* MATERIAL PROVIDED:

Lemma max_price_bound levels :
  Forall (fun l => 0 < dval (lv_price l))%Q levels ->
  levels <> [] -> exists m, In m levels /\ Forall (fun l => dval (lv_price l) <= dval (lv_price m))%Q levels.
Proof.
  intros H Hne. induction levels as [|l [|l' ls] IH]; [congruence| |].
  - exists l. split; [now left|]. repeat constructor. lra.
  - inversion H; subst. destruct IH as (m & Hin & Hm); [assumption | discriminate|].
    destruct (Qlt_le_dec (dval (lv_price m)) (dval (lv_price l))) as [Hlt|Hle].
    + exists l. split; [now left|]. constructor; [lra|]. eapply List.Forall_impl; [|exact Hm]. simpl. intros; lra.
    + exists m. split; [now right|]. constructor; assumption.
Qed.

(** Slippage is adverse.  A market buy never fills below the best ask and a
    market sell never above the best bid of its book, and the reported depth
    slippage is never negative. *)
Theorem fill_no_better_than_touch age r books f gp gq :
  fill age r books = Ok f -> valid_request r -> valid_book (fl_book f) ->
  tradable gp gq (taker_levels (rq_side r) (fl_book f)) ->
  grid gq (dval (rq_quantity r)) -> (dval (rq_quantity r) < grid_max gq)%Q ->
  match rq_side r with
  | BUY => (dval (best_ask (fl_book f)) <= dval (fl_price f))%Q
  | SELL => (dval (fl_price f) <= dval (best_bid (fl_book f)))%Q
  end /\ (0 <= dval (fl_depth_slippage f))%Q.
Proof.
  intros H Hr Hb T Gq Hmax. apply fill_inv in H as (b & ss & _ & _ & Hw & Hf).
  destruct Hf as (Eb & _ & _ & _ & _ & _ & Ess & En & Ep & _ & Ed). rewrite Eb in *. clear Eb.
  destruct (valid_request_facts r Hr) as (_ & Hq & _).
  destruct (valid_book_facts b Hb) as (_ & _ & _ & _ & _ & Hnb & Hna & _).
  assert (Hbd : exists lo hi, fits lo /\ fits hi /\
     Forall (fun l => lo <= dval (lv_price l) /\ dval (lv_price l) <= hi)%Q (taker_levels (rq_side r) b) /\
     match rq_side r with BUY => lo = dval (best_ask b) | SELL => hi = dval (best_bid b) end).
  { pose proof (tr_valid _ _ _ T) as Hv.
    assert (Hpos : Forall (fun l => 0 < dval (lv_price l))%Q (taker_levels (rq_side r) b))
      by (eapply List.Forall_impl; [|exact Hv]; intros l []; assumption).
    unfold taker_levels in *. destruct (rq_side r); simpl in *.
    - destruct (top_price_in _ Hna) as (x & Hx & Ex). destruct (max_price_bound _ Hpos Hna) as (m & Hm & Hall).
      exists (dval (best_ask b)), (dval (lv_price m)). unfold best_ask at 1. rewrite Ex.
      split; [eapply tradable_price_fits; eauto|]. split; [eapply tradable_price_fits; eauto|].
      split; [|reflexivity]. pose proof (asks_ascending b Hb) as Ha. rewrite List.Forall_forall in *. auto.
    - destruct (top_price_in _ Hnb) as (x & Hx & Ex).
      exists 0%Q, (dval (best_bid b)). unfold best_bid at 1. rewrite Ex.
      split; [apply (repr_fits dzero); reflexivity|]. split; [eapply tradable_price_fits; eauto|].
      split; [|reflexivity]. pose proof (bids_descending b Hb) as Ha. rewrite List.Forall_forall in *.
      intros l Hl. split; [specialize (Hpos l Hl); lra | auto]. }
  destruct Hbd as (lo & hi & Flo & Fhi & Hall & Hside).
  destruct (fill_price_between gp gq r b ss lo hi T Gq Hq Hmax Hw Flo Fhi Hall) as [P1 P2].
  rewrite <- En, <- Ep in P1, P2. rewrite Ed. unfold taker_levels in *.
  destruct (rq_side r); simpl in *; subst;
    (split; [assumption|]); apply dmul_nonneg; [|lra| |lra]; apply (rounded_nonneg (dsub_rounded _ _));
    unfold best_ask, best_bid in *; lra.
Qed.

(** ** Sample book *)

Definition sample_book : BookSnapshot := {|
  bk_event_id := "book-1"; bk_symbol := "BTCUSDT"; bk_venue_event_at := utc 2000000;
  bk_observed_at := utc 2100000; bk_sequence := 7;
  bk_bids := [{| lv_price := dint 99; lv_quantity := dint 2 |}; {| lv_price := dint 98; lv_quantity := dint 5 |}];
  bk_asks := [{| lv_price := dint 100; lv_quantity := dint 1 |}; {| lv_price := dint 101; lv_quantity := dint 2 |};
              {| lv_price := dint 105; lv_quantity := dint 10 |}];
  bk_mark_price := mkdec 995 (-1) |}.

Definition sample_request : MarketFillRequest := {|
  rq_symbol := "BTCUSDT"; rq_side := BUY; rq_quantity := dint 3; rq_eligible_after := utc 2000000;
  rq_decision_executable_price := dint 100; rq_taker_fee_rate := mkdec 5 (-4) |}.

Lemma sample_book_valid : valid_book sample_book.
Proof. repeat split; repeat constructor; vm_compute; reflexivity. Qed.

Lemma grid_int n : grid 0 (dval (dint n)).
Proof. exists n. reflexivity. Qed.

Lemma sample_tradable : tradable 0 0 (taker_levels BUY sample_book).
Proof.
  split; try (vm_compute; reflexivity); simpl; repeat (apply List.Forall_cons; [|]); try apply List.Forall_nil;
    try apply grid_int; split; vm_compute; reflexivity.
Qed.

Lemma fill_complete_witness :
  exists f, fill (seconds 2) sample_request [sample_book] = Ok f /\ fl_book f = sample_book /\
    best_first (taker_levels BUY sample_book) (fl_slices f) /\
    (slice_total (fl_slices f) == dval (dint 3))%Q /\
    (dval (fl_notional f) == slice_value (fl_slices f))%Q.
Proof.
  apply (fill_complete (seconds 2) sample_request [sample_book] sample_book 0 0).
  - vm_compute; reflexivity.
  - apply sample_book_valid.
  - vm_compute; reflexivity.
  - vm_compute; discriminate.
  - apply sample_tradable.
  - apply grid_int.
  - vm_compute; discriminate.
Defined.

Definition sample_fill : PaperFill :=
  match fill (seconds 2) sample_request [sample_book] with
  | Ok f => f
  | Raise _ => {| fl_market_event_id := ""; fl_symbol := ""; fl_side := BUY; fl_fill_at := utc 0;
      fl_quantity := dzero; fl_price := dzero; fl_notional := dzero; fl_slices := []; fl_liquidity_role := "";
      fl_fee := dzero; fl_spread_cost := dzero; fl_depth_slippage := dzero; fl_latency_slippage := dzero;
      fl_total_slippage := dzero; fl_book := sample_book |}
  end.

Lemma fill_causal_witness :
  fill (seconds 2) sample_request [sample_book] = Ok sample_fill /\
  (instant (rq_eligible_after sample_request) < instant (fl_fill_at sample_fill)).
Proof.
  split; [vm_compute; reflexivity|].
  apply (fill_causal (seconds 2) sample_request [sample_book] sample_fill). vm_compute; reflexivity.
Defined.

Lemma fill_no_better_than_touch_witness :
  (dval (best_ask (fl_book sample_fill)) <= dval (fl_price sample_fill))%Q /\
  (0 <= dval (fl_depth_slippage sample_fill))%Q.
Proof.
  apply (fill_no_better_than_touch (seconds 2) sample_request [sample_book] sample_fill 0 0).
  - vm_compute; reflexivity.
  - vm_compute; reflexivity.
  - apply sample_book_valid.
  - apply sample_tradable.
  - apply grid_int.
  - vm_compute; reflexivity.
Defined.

* AIM OF THE EXERCISE:
From the material above, state how many lines hold the word "Lemma", giving nothing but the number.

* WORKED SOLUTION:
7